### EXERCISE AIM
When a line below holds the string "requires", show that line.

Saved data entries
○ ○ ○ ○

(* ===== verification/BlockChainVerify.v ===== *)
(** * What the chain accepts

    The checks of a block before it is imported: which blocks pass, what they
    say about the parent, and that the chain is what the block queue asks for. *)
From S2P Require Import Prelude CommonData RLP RLPCodec RLPFields.
From S2P Require Import TransactionBase Receipt BlockHeader SealEngine EthashSeal BasicAuthority.
From S2P Require Import BlockQueue BlockQueueSpec BlockChain BlockChainTree.

Module BlockChainVerify.
Import RLP BlockHeader BlockChain BlockChainTree.

(** ** Headers that were read *)

(** Only the memo differs between two readings of a header. *)
Lemma populate_memos d g g' h :
  populate d g = Ok h → populate d g' = Ok (with_memo (m_hash g') (m_hashWithout g') h).
Proof.
  unfold populate. intros Hp.
  repeat match type of Hp with
  | (?m ≫= _) = Ok _ =>
    let a := fresh "a" in let E := fresh "E" in
    apply bind_Ok_inv in Hp as (a&E&Hp); rewrite E; cbn [mbind result_bind]; try destruct a as [? ?]
  end.
  injection Hp as <-. reflexivity.
Qed.
Lemma toPositiveInt64_range d n : toPositiveInt64 Strict d = Ok n → 0 ≤ n < 2 ^ 63.
Proof.
  unfold toPositiveInt64. change (has Strict ThrowOnFail) with true. cbn [andb].
  intros (i&Hi&Hn)%bind_Ok_inv. cbv beta in Hn. destruct (Z.ltb_spec i 0) as [|Hpos]; [done|]. injection Hn as <-.
  split; [done|]. unfold toInt in Hi. apply bind_Ok_inv in Hi as (u&_&Hi). cbv beta in Hi.
  apply bind_Ok_inv in Hi as (int&_&Hi). cbv beta in Hi. unfold fail in Hi.
  change (has Strict ThrowOnFail) with true in Hi.
  destruct (_ || RLP.isNull d); [done|]. apply bind_Ok_inv in Hi as (q&_&Hi). cbv beta zeta in Hi.
  destruct (_ && _); [done|]. injection Hi as <-. unfold CommonData.fromBigEndian.
  change (2 ^ 63) with 9223372036854775808.
  destruct (default [] q) as [|b l _] using rev_ind; [done|]. rewrite foldl_app. cbn [foldl].
  match goal with |- to_signed 64 ?x < _ => generalize x end. intros x. unfold to_signed.
  pose proof (wrap_in_word 64 x ltac:(done)) as Hw. unfold in_word in Hw.
  change (2 ^ 64) with 18446744073709551616 in *. change (2 ^ (64 - 1)) with 9223372036854775808.
  destruct (Z.ltb_spec (wrap 64 x) 9223372036854775808); lia.
Qed.
Lemma populate_range d g h :
  populate d g = Ok h → 0 ≤ m_timestamp h < 2 ^ 63 ∧ 0 ≤ m_number h < 2 ^ 63.
Proof.
  unfold populate. intros Hp.
  do 8 (apply bind_Ok_inv in Hp as ([? ?]&_&Hp); apply bind_Ok_inv in Hp as (?&_&Hp)).
  apply bind_Ok_inv in Hp as ([? ?]&_&Hp). apply bind_Ok_inv in Hp as (n&Hn&Hp).
  do 2 (apply bind_Ok_inv in Hp as ([? ?]&_&Hp); apply bind_Ok_inv in Hp as (?&_&Hp)).
  apply bind_Ok_inv in Hp as ([? ?]&_&Hp). apply bind_Ok_inv in Hp as (t&Ht&Hp).
  do 1 (apply bind_Ok_inv in Hp as ([? ?]&_&Hp); apply bind_Ok_inv in Hp as (?&_&Hp)).
  apply bind_Ok_inv in Hp as (?&_&Hp). injection Hp as <-. cbn [m_timestamp m_number].
  unfold rlp_error in Hn, Ht.
  destruct (toPositiveInt64 Strict _) as [n'|] eqn:En; [|done]. injection Hn as <-.
  match type of Ht with match ?m with _ => _ end = _ => destruct m as [t'|] eqn:Et; [|done] end.
  injection Ht as <-. split; by eapply toPositiveInt64_range.
Qed.
Lemma read_is_set d g h : populate d g = Ok h → is_set h = true.
Proof.
  intros [Ht _]%populate_range. unfold is_set. apply negb_true_iff, Z.eqb_neq.
  change (2 ^ 63) with 9223372036854775808 in Ht. rewrite wrap_small; [|split; [lia|]].
  - change (2 ^ 256) with (9223372036854775808 * 2 ^ 193). lia.
  - eapply Z.lt_trans; [apply Ht|done].
Qed.

(** The strict reader keeps the bytes. *)
Lemma construct_same b x : RLP.construct RLP.VeryStrict b = Ok x → x = b.
Proof.
  rewrite RLPCodec.construct_strict. intros (a&_&E)%bind_Ok_inv. cbv beta in E.
  destruct (a <? size b); [done|]. destruct (_ <? a); [done|]. by injection E.
Qed.

(** A header that is taken out of its block *)
Lemma of_bytes_extract `{Crypto} b hb i m i' :
  of_bytes b BlockData 0 = Ok i → extractHeader b = Ok hb → of_bytes hb HeaderData m = Ok i' →
  m_number i' = m_number i ∧ m_timestamp i' = m_timestamp i ∧ m_gasUsed i' = m_gasUsed i ∧ is_set i' = true.
Proof.
  unfold of_bytes. intros Hb He Hh. rewrite He in Hb. cbn [mbind result_bind] in Hb. cbv zeta in Hb.
  apply bind_Ok_inv in Hh as (hb'&Hc&Hh). cbv beta zeta in Hh.
  assert (hb' = hb) as ->.
  { destruct (construct VeryStrict hb) as [x|] eqn:E; [|done]. injection Hc as <-.
    by eapply construct_same. }
  pose proof (read_is_set _ _ _ Hh) as Hs.
  eapply populate_memos in Hb. rewrite Hb in Hh. injection Hh as <-. done.
Qed.

Section Verify.
Context {CR : Crypto} {EL : EthashLib} {AL : AuthorityLib}.
Context (p : SealEngine.ChainOperationParams) (genesisBlock : bytes) (authority : BasicAuthority.Authority).
Notation g := (m_genesisHash genesisBlock).
Notation verifyBlock := (verifyBlock p genesisBlock authority).
Notation seal_verify := (seal_verify p authority).

(** Every seal engine checks the header. *)
Lemma seal_verify_header s h parent b : seal_verify s h parent b = Ok () → BlockHeader.verify s h parent b = Ok ().
Proof.
  unfold BlockChain.seal_verify. destruct (SealEngine.sealEngineName p); [done| |];
    unfold EthashSeal.verify, BasicAuthority.verify; by intros ([]&Hv&_)%bind_Ok_inv.
Qed.

(** ** Parents *)

Definition blocks_agree (s : Chain) : Prop := ∀ h d, m_blocks s !! h = Some d → m_blocksDB s !! h = Some d.
(** The bytes of a block that is stored *)
Definition stored (s : Chain) (h : Z) (d : bytes) : Prop :=
  (h = g ∧ d = genesisBlock) ∨ (h ≠ g ∧ m_blocksDB s !! h = Some d).
Lemma calm_stored s s' h d : calm s s' → stored s' h d ↔ stored s h d.
Proof. intros C. unfold stored. by rewrite (calm_blocksDB _ _ C). Qed.
Lemma calm_blocks_agree s s' : calm s s' → blocks_agree s → blocks_agree s'.
Proof.
  intros C Ha h d Hd. rewrite (calm_blocksDB _ _ C).
  destruct (calm_blocks _ _ C h) as [E|[_ E]]; rewrite E in Hd; [by apply Ha|done].
Qed.
Lemma keep_block_calm h d s : m_blocks s !! h = None → m_blocksDB s !! h = Some d → calm s (keep_block h d s).
Proof.
  intros Hn Hd. unfold keep_block. set (s1 := noteUsed h (2 ^ 32 - 1) s).
  pose proof (noteUsed_calm h (2 ^ 32 - 1) s) as C. fold s1 in C. etrans; [exact C|].
  assert (m_blocks s1 = m_blocks s) as E.
  { unfold s1, noteUsed. destruct (m_cacheUsage s) as [|? [|? ?]]; [done|done|]. by destruct (bool_decide _). }
  split; cbn; try done; try apply grown_refl. apply (grown_put _ _ h d); [by rewrite E|].
  by rewrite (calm_blocksDB _ _ C).
Qed.

Lemma block_wp h s (Q : Chain → result ChainError bytes → Prop) :
  blocks_agree s →
  (∀ s' d, calm s s' → d = [] ∨ stored s h d → (∀ d', stored s h d' → d = d') → Q s' (Ok d)) →
  wp (block genesisBlock h) s Q.
Proof.
  intros Ha HQ. unfold wp, block. destruct (Z.eqb_spec h g) as [->|Hne].
  { apply HQ; [done|right; by left|]. intros d' [[_ ->]|[? _]]; done. }
  destruct (m_blocks s !! h) as [d|] eqn:Hc.
  { apply HQ; [done|right; right; split; [done|by apply Ha]|].
    intros d' [[? _]|[_ Hd]]; [done|]. apply Ha in Hc. congruence. }
  destruct (m_blocksDB s !! h) as [d|] eqn:Hd; cbn [default from_option].
  - unfold id. destruct d as [|x d].
    + apply HQ; [done|by left|]. intros d' [[? _]|[_ Hd']]; congruence.
    + apply HQ; [by apply keep_block_calm|right; by right|]. intros d' [[? _]|[_ Hd']]; congruence.
  - apply HQ; [done|by left|]. intros d' [[? _]|[_ Hd']]; congruence.
Qed.
Lemma headerData_wp h s (Q : Chain → result ChainError bytes → Prop) :
  blocks_agree s →
  (∀ s' r, calm s s' →
     (∀ b, r = Ok b → b = [] ∨ ∃ d, stored s h d ∧ extractHeader d = Ok b) → Q s' r) →
  wp (headerData genesisBlock h) s Q.
Proof.
  intros Ha HQ. unfold wp, headerData. destruct (Z.eqb_spec h g) as [->|Hne].
  { apply HQ; [done|]. intros b [= <-]. unfold m_genesisHeaderBytes.
    destruct (extractHeader genesisBlock) as [b|] eqn:E; [right; exists genesisBlock; split; [by left|done]|by left]. }
  destruct (m_blocks s !! h) as [d|] eqn:Hc.
  { apply HQ; [done|]. unfold header_m. cbn [fst snd]. intros b Hb. right. exists d.
    split; [right; split; [done|by apply Ha]|]. destruct (extractHeader d); congruence. }
  destruct (m_blocksDB s !! h) as [d|] eqn:Hd; cbn [default from_option]; unfold id.
  2: { apply HQ; [done|]. intros b [= <-]. by left. }
  destruct d as [|x d]; [apply HQ; [done|]; intros b [= <-]; by left|].
  apply HQ; [by apply keep_block_calm|]. unfold header_m. cbn [fst snd]. intros b Hb. right. exists (x :: d).
  split; [right; done|]. destruct (extractHeader (x :: d)); congruence.
Qed.

(** What the header of a block says about its parent *)
Definition behind (s : Chain) (h ph : BlockHeader) : Prop :=
  ∃ d hb, stored s (m_parentHash h) d ∧ extractHeader d = Ok hb ∧ of_bytes hb HeaderData (m_parentHash h) = Ok ph.
Lemma parent_header_wp (required : bool) h e s (Q : Chain → result ChainError BlockHeader → Prop) :
  blocks_agree s →
  (∀ s' r, calm s s' → (required = false → r = Ok null_header) →
     (∀ ph, r = Ok ph → required = true →
        ∃ d hb, stored s h d ∧ extractHeader d = Ok hb ∧ of_bytes hb HeaderData h = Ok ph) → Q s' r) →
  wp (parent_header genesisBlock required h e) s Q.
Proof.
  intros Ha HQ. unfold parent_header. destruct required; [|by apply run_ret, HQ].
  apply run_bind, headerData_wp; [done|]. intros s' [b|e'] C Hr; [|by apply HQ].
  destruct b as [|x b]; [by apply HQ|]. unfold wp, header_m. cbn [fst snd]. apply HQ; [done|done|].
  intros ph Hph _. destruct (Hr _ eq_refl) as [|(d&Hd&He)]; [done|]. exists d, (x :: b). split_and!; [done|done|].
  by destruct (of_bytes _ _ _); simplify_eq.
Qed.

(** ** The checks *)

Lemma wp_calm_each {A B} (f : B → A → M B) l acc s :
  blocks_agree s →
  (∀ s acc x, blocks_agree s → wp (f acc x) s (λ s' _, calm s s')) →
  wp (each f acc l) s (λ s' _, calm s s').
Proof.
  intros Ha Hf.
  eapply run_mono; [apply (wp_each f (λ s' _ _, calm s s') (λ s' _, calm s s')); [|done]|].
  - intros s1 acc1 x l1 C. eapply run_mono; [apply Hf; by eapply calm_blocks_agree|].
    intros s' [b|e] C'; by etrans.
  - by intros s' [b|e].
Qed.
Lemma block_items_calm i b s : wp (block_items i b) s (λ s' _, s' = s).
Proof.
  unfold block_items. apply run_bind, header_m_wp. destruct (rlp_error _) as [root|]; [|done].
  apply run_bind, header_m_wp. destruct (hfield root i new_cache) as [[c l]|]; done.
Qed.

Lemma verifyBlock_wp ir b s :
  blocks_agree s →
  wp (verifyBlock ir b) s (λ s' r, calm s s' ∧
    ∀ h txs, r = Ok (h, txs) → of_bytes b BlockData 0 = Ok h ∧
      (requires ir Parent = true → ∃ ph, behind s h ph ∧ m_number h < 2 ^ 32 ∧ follows h ph) ∧
      (requires ir (SealEngine.TransactionBasic + SealEngine.TransactionSignatures) = true →
         ∃ ts s1, block_items 1 b s1 = (s1, Ok ts))).
Proof.
  intros Ha. unfold BlockChain.verifyBlock. apply run_bind, header_m_wp.
  destruct (of_bytes b BlockData 0) as [h|] eqn:Hb; [|by split].
  apply run_bind, throw_when_wp. destruct (_ && _); [by split|].
  apply run_bind, parent_header_wp; [done|]. intros s1 r C1 Hnull Hpar. destruct r as [ph|e]; [|by split].
  apply run_bind, header_m_wp.
  destruct (seal_verify _ h ph b) as [[]|] eqn:Hv; [|by split].
  assert (requires ir Parent = true → ∃ ph, behind s h ph ∧ m_number h < 2 ^ 32 ∧ follows h ph) as Hbehind.
  { intros Hr. destruct (Hpar ph eq_refl Hr) as (d&hb&?&?&?). exists ph. split; [by exists d, hb|].
    apply seal_verify_header, verify_iff in Hv as (?&_&?&_). done. }
  assert (blocks_agree s1) as Ha1 by (by eapply calm_blocks_agree).
  apply run_bind. eapply (run_mono _ _ (λ s' _, calm s s')).
  { destruct (requires ir (UncleBasic + UncleParent + UncleSeals)); [|by apply run_ret]. apply run_bind.
    eapply run_mono; [apply block_items_calm|]. intros s' [us|] ->; [|done].
    eapply run_mono; [apply wp_calm_each; [done|]|intros s' [x|] C; by etrans].
    intros s2 acc d Ha2. apply run_bind, header_m_wp.
    destruct (of_bytes d HeaderData 0) as [uh|]; [|done].
    apply run_bind, parent_header_wp; [done|]. intros s3 [uph|] C3 _ _; [|done].
    apply header_m_wp. by destruct (seal_verify _ uh uph []) as [[]|]. }
  intros s2 [[]|e] C2; [|by split].
  set (signed := requires ir (SealEngine.TransactionBasic + SealEngine.TransactionSignatures)).
  apply run_bind. eapply (run_mono _ _ (λ s' r, calm s s' ∧
    ∀ txs, r = Ok txs → signed = true → ∃ ts s1, block_items 1 b s1 = (s1, Ok ts))).
  { destruct signed; [|by apply run_ret].
    apply run_bind. pose proof (block_items_calm 1 b s2) as Hi. unfold wp in Hi |- * at 1.
    destruct (block_items 1 b s2) as [s' [ts|e]] eqn:Ei; cbn in Hi; subst s'; [|by split].
    eapply run_mono; [apply wp_calm_each; [by eapply calm_blocks_agree|]|].
    2: { intros s' r C. split; [by etrans|]. intros txs _ _. by exists ts, s2. }
    intros s3 acc d _. apply run_bind, tx_m_wp.
    destruct (TransactionBase.of_rlp _ _) as [t|]; [|done]. apply run_bind, tx_m_wp.
    destruct (SealEngine.verifyTransaction _ _ _ _ _); [by apply run_ret|done]. }
  intros s3 [txs|e] (C3&Hi); [|by split]. apply run_ret. split; [done|]. intros h' txs' [= <- <-].
  split_and!; [done|done|]. by apply (Hi txs).
Qed.
End Verify.
End BlockChainVerify.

○ ○ ○ ○

### ANSWER SECTION
      (requires ir Parent = true → ∃ ph, behind s h ph ∧ m_number h < 2 ^ 32 ∧ follows h ph) ∧
      (requires ir (SealEngine.TransactionBasic + SealEngine.TransactionSignatures) = true →
  assert (requires ir Parent = true → ∃ ph, behind s h ph ∧ m_number h < 2 ^ 32 ∧ follows h ph) as Hbehind.
  { destruct (requires ir (UncleBasic + UncleParent + UncleSeals)); [|by apply run_ret]. apply run_bind.
  set (signed := requires ir (SealEngine.TransactionBasic + SealEngine.TransactionSignatures)).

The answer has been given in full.